- THE TASK
Among the following entries, count the lines that contain "Scope" and report only the result.

SOURCE MATERIAL below:

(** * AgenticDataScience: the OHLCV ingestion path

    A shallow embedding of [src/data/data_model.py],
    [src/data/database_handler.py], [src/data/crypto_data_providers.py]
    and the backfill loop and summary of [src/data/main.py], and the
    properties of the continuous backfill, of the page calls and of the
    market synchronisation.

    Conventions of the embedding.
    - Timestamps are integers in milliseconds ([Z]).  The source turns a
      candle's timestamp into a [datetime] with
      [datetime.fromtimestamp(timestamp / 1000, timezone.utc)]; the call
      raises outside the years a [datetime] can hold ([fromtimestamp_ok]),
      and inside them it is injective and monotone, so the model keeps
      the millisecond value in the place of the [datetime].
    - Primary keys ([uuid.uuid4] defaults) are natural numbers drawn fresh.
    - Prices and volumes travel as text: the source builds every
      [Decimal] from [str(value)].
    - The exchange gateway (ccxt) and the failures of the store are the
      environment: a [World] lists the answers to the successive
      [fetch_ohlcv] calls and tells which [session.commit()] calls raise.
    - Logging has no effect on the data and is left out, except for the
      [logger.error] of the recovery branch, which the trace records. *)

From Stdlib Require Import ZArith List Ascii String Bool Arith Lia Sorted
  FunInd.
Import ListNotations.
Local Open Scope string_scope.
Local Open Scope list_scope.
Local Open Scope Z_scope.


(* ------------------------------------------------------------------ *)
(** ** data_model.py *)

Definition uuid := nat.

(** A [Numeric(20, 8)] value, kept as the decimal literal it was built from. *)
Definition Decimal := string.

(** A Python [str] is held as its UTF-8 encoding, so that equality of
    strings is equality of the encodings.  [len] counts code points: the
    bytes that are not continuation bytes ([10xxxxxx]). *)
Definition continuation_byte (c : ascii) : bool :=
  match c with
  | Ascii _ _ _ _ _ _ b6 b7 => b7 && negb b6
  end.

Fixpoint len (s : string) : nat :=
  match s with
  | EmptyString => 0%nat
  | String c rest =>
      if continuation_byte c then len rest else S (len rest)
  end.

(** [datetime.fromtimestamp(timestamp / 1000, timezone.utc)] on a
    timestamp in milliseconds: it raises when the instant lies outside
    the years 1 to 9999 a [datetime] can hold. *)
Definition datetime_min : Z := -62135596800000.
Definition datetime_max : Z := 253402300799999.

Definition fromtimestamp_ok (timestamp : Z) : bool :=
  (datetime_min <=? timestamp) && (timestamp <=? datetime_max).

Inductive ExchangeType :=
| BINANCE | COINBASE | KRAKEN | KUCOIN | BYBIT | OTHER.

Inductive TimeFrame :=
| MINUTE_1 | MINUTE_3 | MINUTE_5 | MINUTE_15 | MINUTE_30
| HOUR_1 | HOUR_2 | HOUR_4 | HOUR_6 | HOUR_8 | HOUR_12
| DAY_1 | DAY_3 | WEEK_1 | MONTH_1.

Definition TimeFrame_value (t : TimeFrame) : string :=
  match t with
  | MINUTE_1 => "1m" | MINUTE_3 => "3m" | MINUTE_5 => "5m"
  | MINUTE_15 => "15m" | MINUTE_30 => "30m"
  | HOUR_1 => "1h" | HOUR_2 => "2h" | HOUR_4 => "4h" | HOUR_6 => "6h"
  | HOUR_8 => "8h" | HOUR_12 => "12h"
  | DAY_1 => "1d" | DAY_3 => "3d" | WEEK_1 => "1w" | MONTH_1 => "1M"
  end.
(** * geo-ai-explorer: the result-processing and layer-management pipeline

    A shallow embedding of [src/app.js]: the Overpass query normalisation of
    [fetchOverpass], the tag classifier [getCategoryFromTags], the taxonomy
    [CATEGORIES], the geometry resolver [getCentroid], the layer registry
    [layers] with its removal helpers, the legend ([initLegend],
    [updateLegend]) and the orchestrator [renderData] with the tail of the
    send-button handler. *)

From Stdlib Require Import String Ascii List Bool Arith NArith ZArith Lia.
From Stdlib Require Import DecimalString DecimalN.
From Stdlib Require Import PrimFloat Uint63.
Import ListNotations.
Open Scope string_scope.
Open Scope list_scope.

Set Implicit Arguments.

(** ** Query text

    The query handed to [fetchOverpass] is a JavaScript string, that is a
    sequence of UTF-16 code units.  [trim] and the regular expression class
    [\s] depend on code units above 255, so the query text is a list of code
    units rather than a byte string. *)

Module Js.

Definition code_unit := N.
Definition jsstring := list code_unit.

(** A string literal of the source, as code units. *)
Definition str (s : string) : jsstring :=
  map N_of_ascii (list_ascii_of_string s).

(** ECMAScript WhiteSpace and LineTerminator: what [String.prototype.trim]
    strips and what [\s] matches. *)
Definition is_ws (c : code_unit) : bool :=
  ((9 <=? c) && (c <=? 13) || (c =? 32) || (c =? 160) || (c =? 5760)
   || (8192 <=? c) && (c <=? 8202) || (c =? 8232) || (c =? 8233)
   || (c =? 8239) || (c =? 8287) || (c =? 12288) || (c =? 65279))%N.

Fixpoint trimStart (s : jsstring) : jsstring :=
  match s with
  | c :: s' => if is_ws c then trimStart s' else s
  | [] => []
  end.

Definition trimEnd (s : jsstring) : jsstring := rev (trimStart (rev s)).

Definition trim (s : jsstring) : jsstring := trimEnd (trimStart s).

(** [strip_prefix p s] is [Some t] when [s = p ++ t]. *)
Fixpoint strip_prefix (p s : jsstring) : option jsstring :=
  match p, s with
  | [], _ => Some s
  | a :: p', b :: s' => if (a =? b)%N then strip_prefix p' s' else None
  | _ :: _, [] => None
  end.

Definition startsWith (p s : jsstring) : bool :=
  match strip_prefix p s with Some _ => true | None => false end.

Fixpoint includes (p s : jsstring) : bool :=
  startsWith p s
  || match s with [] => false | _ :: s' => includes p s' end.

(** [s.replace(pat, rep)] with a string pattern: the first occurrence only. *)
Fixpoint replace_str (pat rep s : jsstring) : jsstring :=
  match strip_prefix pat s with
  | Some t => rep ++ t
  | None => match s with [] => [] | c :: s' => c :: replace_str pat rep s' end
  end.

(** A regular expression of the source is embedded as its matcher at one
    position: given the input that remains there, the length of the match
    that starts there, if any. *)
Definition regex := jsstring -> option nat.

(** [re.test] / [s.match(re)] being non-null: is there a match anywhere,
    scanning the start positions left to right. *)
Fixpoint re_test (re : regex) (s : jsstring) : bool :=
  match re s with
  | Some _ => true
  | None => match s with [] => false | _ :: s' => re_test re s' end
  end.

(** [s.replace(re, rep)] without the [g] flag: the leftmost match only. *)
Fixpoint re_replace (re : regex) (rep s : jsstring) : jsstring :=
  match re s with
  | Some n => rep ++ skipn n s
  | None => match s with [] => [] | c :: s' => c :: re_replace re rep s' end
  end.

End of SOURCE MATERIAL.

- ANSWER SECTION
5